Information below:

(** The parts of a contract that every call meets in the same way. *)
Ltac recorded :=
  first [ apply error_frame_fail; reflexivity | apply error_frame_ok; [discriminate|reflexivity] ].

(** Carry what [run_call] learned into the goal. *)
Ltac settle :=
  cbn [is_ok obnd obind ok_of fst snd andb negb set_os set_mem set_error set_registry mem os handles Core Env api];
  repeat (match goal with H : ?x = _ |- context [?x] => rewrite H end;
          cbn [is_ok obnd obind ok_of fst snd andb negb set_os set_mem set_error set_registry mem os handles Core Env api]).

End of Information.
Information below:

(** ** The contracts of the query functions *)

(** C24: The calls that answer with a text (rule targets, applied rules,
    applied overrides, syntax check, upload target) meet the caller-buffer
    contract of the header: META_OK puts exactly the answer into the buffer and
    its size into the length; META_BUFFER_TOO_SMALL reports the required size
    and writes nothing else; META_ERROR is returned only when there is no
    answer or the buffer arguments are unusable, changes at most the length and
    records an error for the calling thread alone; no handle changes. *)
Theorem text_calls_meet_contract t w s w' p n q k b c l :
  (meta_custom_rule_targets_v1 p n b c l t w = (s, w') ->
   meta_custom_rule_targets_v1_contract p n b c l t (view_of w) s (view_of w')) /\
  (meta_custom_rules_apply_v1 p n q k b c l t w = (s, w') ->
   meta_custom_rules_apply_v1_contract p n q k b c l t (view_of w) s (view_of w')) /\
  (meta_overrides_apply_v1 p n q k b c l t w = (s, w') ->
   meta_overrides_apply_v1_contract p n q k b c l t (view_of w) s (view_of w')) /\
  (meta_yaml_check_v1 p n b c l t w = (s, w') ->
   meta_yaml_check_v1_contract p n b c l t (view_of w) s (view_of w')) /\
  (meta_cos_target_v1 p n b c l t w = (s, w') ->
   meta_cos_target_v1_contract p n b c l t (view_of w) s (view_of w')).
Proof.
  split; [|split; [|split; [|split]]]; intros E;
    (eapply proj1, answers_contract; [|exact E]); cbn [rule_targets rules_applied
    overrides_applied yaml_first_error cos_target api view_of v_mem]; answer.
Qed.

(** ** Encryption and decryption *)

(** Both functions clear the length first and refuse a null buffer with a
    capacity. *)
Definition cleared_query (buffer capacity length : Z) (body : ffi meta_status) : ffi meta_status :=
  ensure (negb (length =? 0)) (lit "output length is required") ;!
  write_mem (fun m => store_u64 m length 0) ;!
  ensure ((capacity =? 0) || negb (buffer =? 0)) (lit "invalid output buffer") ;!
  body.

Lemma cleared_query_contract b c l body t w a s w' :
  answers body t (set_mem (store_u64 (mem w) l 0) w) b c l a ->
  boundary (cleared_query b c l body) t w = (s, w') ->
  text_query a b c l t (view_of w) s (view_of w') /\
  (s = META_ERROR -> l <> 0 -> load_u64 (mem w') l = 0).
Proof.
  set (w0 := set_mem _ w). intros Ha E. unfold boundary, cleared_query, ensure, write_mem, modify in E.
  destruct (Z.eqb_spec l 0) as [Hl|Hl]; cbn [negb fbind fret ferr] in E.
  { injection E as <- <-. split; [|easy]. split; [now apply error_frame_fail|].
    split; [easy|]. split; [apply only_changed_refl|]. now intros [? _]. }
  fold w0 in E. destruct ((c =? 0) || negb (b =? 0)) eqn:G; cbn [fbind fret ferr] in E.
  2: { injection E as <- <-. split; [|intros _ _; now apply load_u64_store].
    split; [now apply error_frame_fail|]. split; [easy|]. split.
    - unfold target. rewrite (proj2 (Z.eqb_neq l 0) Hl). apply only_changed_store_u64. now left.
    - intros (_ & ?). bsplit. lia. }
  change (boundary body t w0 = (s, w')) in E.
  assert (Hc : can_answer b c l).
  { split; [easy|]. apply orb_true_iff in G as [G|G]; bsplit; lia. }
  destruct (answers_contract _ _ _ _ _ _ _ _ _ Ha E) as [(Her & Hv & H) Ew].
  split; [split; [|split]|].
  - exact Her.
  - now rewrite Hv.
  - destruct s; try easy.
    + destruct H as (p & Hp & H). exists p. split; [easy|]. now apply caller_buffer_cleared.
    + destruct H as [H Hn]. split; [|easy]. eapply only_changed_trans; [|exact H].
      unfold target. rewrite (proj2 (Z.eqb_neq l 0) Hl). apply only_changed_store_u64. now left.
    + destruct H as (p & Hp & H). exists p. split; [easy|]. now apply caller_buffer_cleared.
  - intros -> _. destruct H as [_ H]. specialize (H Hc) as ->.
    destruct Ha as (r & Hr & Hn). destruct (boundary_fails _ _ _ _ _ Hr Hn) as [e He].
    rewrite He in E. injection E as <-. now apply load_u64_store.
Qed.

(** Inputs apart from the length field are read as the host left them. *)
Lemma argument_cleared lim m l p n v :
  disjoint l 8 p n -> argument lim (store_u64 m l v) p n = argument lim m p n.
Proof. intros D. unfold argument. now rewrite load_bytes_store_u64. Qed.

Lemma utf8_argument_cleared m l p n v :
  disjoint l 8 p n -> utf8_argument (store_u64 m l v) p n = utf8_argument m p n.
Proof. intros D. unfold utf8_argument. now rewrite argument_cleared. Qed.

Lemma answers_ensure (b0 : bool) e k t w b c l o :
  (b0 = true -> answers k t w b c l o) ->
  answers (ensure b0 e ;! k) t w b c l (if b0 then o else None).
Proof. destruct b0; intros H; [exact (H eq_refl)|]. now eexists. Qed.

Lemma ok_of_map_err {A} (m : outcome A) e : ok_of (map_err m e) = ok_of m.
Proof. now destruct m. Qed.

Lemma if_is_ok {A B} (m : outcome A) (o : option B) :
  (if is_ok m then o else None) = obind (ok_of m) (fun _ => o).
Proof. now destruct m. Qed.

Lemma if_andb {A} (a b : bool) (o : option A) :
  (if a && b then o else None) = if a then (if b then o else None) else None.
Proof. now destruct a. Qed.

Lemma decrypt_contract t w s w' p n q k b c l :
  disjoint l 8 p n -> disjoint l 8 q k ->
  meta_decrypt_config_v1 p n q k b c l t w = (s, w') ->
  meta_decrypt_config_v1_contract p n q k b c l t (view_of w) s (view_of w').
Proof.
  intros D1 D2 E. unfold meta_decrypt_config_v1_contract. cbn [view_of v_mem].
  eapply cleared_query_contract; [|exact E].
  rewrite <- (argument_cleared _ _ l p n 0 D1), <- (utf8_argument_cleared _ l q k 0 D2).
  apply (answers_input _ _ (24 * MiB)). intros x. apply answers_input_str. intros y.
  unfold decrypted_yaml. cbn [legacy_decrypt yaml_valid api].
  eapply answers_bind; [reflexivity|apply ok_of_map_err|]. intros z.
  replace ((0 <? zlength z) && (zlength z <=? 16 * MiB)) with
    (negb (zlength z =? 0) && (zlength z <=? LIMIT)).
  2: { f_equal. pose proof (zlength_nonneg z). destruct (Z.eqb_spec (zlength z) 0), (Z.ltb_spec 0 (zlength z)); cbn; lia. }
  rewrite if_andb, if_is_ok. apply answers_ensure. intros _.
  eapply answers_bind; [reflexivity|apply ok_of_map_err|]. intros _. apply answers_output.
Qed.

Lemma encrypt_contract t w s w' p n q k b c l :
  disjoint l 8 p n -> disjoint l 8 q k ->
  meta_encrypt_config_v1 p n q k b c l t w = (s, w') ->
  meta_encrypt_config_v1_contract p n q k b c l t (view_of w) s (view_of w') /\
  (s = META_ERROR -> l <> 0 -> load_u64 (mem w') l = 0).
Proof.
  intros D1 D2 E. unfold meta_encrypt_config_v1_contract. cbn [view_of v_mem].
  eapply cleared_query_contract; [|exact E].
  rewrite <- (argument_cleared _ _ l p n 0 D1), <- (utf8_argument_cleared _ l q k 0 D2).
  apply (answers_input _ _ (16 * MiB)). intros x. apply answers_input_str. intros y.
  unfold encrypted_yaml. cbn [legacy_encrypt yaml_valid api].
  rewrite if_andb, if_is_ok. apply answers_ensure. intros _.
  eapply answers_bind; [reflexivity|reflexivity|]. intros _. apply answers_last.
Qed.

End of Information.
Information below:

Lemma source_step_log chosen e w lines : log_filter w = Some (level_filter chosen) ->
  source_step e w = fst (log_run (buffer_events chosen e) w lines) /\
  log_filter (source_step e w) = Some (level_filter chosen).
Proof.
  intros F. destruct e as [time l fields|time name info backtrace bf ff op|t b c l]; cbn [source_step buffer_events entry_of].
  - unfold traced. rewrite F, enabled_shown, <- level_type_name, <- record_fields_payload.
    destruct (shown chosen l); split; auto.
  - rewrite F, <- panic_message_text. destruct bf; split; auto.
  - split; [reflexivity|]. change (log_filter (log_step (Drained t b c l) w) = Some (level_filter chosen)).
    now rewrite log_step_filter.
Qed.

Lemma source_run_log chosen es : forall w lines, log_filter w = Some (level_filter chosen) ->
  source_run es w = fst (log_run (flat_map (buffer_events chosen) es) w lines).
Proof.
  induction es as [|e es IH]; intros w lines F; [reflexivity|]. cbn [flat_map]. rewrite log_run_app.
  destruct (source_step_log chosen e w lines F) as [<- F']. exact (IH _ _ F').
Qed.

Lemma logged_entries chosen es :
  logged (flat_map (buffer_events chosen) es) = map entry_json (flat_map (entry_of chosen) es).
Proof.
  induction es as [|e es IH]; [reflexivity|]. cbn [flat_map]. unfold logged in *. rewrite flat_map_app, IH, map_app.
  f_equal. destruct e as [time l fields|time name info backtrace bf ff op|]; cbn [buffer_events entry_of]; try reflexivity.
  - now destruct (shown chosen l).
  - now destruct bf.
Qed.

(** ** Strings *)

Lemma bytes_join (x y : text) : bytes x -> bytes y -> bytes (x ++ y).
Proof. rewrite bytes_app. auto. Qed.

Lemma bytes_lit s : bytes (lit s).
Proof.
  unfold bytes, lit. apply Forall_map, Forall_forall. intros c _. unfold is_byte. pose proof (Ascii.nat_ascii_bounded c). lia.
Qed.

End of Information.

# Assignment:
Which lines run from the one holding "(** ** Encryption and decryption *)" through the one holding "write_mem (fun m" in the records above? Repeat them exactly, both included, and nothing more.

# Result for this exercise:
(** ** Encryption and decryption *)

(** Both functions clear the length first and refuse a null buffer with a
    capacity. *)
Definition cleared_query (buffer capacity length : Z) (body : ffi meta_status) : ffi meta_status :=
  ensure (negb (length =? 0)) (lit "output length is required") ;!
  write_mem (fun m => store_u64 m length 0) ;!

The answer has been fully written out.